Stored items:

---

(** * capmf_scrape: the normalisation logic of the four scraping scripts

    A shallow embedding of the data-shaping code of
    [MARPOL_Annex6_pdf.py], [ECT_scraping.py], [LVC_pdf_scraping.py] and
    [DRR_subindicators.py], and the properties of the specification that
    are about it.

    Conventions.
    - A pandas table is a [DataFrame]: the column labels in order and one
      record per row, a finite map from label to value.  A label missing
      from a record is a missing cell (NaN / None / NaT).
    - Python strings are [string]s holding their UTF-8 bytes; comparing
      them byte by byte is comparing them by code point, as Python does.
    - Python integers are [Z].
    - A Python exception is a value of [exn]; code that may raise returns
      a [result].
    - pandas, the browser driver and the PDF reader are libraries, not code
      of this repository.  Where a script calls a parser of pandas on free
      text, the parser is a parameter of the embedding, and the theorems
      hold for every parser. *)

From stdpp Require Import gmap strings list sorting.
From Stdlib Require Import ZArith String Ascii.

Open Scope string_scope.
Open Scope list_scope.
Open Scope Z_scope.

(** ** Values, tables, exceptions *)

Inductive value :=
| VStr (s : string)
| VInt (z : Z)
| VYears (l : list Z).

#[global] Instance value_eq_dec : EqDecision value.
Proof. solve_decision. Defined.

Record DataFrame := mkDF {
  columns : list string;
  rows : list (gmap string value)
}.

Inductive exn :=
| NameError (name : string)
| ValueError
| IndexError
| KeyError (label : string)
| IntCastingNaNError.

Inductive result (A : Type) :=
| Ok (a : A)
| Raise (e : exn).
Arguments Ok {A} a.
Arguments Raise {A} e.

#[global] Instance result_ret : MRet result := fun A a => Ok a.
#[global] Instance result_bind : MBind result := fun A B k m =>
  match m with
  | Ok a => k a
  | Raise e => Raise e
  end.

(** Reading and writing the cells of a table.  Writing a missing value
    removes the cell from the record. *)
Definition column (label : string) (df : DataFrame) : list (option value) :=
  (fun r => r !! label) <$> rows df.

Definition set_cell (label : string) (cell : option value)
    (r : gmap string value) : gmap string value :=
  match cell with
  | Some v => <[label := v]> r
  | None => delete label r
  end.

Definition set_column (label : string) (col : list (option value))
    (df : DataFrame) : DataFrame :=
  mkDF (columns df) (zip_with (set_cell label) col (rows df)).

(** [pd.concat([df1, df2], ignore_index=True)]: the rows of both, under
    the columns of the first followed by the new columns of the second. *)
Definition concat (df1 df2 : DataFrame) : DataFrame :=
  mkDF (columns df1 ++ list_difference (columns df2) (columns df1))
       (rows df1 ++ rows df2).

(** A sheet of a workbook: a table written from a [DataFrame], header row
    first, or text written cell by cell. *)
Inductive Sheet :=
| Table (title : string) (header : list string)
        (body : list (list (option value)))
| Text (title : string) (lines : list string).

(** [df.to_excel(writer, sheet_name=..., index=False)], and the rows that
    [dataframe_to_rows(df, index=False, header=True)] yields: the column
    labels, then the cells of each row under them. *)
Definition to_excel (df : DataFrame) (sheet_name : string) : Sheet :=
  Table sheet_name (columns df)
        ((fun r : gmap string value => (fun c => r !! c) <$> columns df)
           <$> rows df).

(** A data sheet of a table: the header row is the table's columns, in
    their order. *)
Definition has_data_sheet (df : DataFrame) (wb : list Sheet) : Prop :=
  exists title body, Table title (columns df) body ∈ wb.

(** A sheet of documentation with some text in it. *)
Definition has_readme_sheet (wb : list Sheet) : Prop :=
  exists title lines line,
    Text title lines ∈ wb /\ line ∈ lines /\ line <> "".

(** The line feed of Python's ["\n"]. *)
Definition nl : string := String "010"%char EmptyString.

(** [df.empty]: no row, or no column. *)
Definition is_empty (df : DataFrame) : bool :=
  match rows df, columns df with
  | [], _ | _, [] => true
  | _, _ => false
  end.

(** [pd.concat(frames, ignore_index=True)]; an empty list raises
    [ValueError] ("No objects to concatenate"). *)
Definition pd_concat (frames : list DataFrame) : result DataFrame :=
  match frames with
  | [] => Raise ValueError
  | df :: frames' => Ok (foldl concat df frames')
  end.

(** Programs that drive a world of type [W] and may raise. *)
Definition prog (W A : Type) : Type := W -> result A * W.

#[global] Instance prog_ret {W} : MRet (prog W) := fun A a w => (Ok a, w).
#[global] Instance prog_bind {W} : MBind (prog W) := fun A B k m w =>
  match m w with
  | (Ok a, w') => k a w'
  | (Raise e, w') => (Raise e, w')
  end.

(** A step that only changes the world, and a computation that only may
    raise. *)
Definition act {W} (f : W -> W) : prog W unit := fun w => (Ok tt, f w).
Definition lift {W A} (r : result A) : prog W A := fun w => (r, w).

(** Python's [range(lo, hi)]. *)
Definition range (lo hi : Z) : list Z := seqZ lo (hi - lo).

(** ** Python strings *)

Module Py.

(** The ASCII characters for which [str.isspace] holds. *)
Definition is_space (c : ascii) : bool :=
  let n := nat_of_ascii c in
  ((9 <=? n) && (n <=? 13) || (28 <=? n) && (n <=? 32))%nat.

Definition is_digit (c : ascii) : bool :=
  let n := nat_of_ascii c in ((48 <=? n) && (n <=? 57))%nat.

Definition digit_val (c : ascii) : Z := Z.of_nat (nat_of_ascii c) - 48.

Fixpoint lstrip (s : string) : string :=
  match s with
  | String c s' => if is_space c then lstrip s' else s
  | EmptyString => EmptyString
  end.

Fixpoint rstrip (s : string) : string :=
  match s with
  | String c s' =>
      match rstrip s' with
      | EmptyString => if is_space c then EmptyString else String c EmptyString
      | t => String c t
      end
  | EmptyString => EmptyString
  end.

(** [s.strip()] *)
Definition strip (s : string) : string := rstrip (lstrip s).

(** [s] with the leading [p] removed, when [s] starts with [p]. *)
Fixpoint strip_prefix (p s : string) : option string :=
  match p, s with
  | EmptyString, _ => Some s
  | String a p', String b s' =>
      if Ascii.eqb a b then strip_prefix p' s' else None
  | String _ _, EmptyString => None
  end.

(** The text before and after the first occurrence of [sep] in [s]. *)
Fixpoint partition (sep s : string) : option (string * string) :=
  match strip_prefix sep s with
  | Some rest => Some (EmptyString, rest)
  | None =>
      match s with
      | EmptyString => None
      | String c s' =>
          match partition sep s' with
          | Some (before, after) => Some (String c before, after)
          | None => None
          end
      end
  end.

---

- _Description of the task_: Look above for the line holding "(r : gmap string" and the line holding "Definition is_empty (df", then output exactly those two lines and every line between them, nothing more.

- _Exercise response_:
    (r : gmap string value) : gmap string value :=
  match cell with
  | Some v => <[label := v]> r
  | None => delete label r
  end.

Definition set_column (label : string) (col : list (option value))
    (df : DataFrame) : DataFrame :=
  mkDF (columns df) (zip_with (set_cell label) col (rows df)).

(** [pd.concat([df1, df2], ignore_index=True)]: the rows of both, under
    the columns of the first followed by the new columns of the second. *)
Definition concat (df1 df2 : DataFrame) : DataFrame :=
  mkDF (columns df1 ++ list_difference (columns df2) (columns df1))
       (rows df1 ++ rows df2).

(** A sheet of a workbook: a table written from a [DataFrame], header row
    first, or text written cell by cell. *)
Inductive Sheet :=
| Table (title : string) (header : list string)
        (body : list (list (option value)))
| Text (title : string) (lines : list string).

(** [df.to_excel(writer, sheet_name=..., index=False)], and the rows that
    [dataframe_to_rows(df, index=False, header=True)] yields: the column
    labels, then the cells of each row under them. *)
Definition to_excel (df : DataFrame) (sheet_name : string) : Sheet :=
  Table sheet_name (columns df)
        ((fun r : gmap string value => (fun c => r !! c) <$> columns df)
           <$> rows df).

(** A data sheet of a table: the header row is the table's columns, in
    their order. *)
Definition has_data_sheet (df : DataFrame) (wb : list Sheet) : Prop :=
  exists title body, Table title (columns df) body ∈ wb.

(** A sheet of documentation with some text in it. *)
Definition has_readme_sheet (wb : list Sheet) : Prop :=
  exists title lines line,
    Text title lines ∈ wb /\ line ∈ lines /\ line <> "".

(** The line feed of Python's ["\n"]. *)
Definition nl : string := String "010"%char EmptyString.

(** [df.empty]: no row, or no column. *)
Definition is_empty (df : DataFrame) : bool :=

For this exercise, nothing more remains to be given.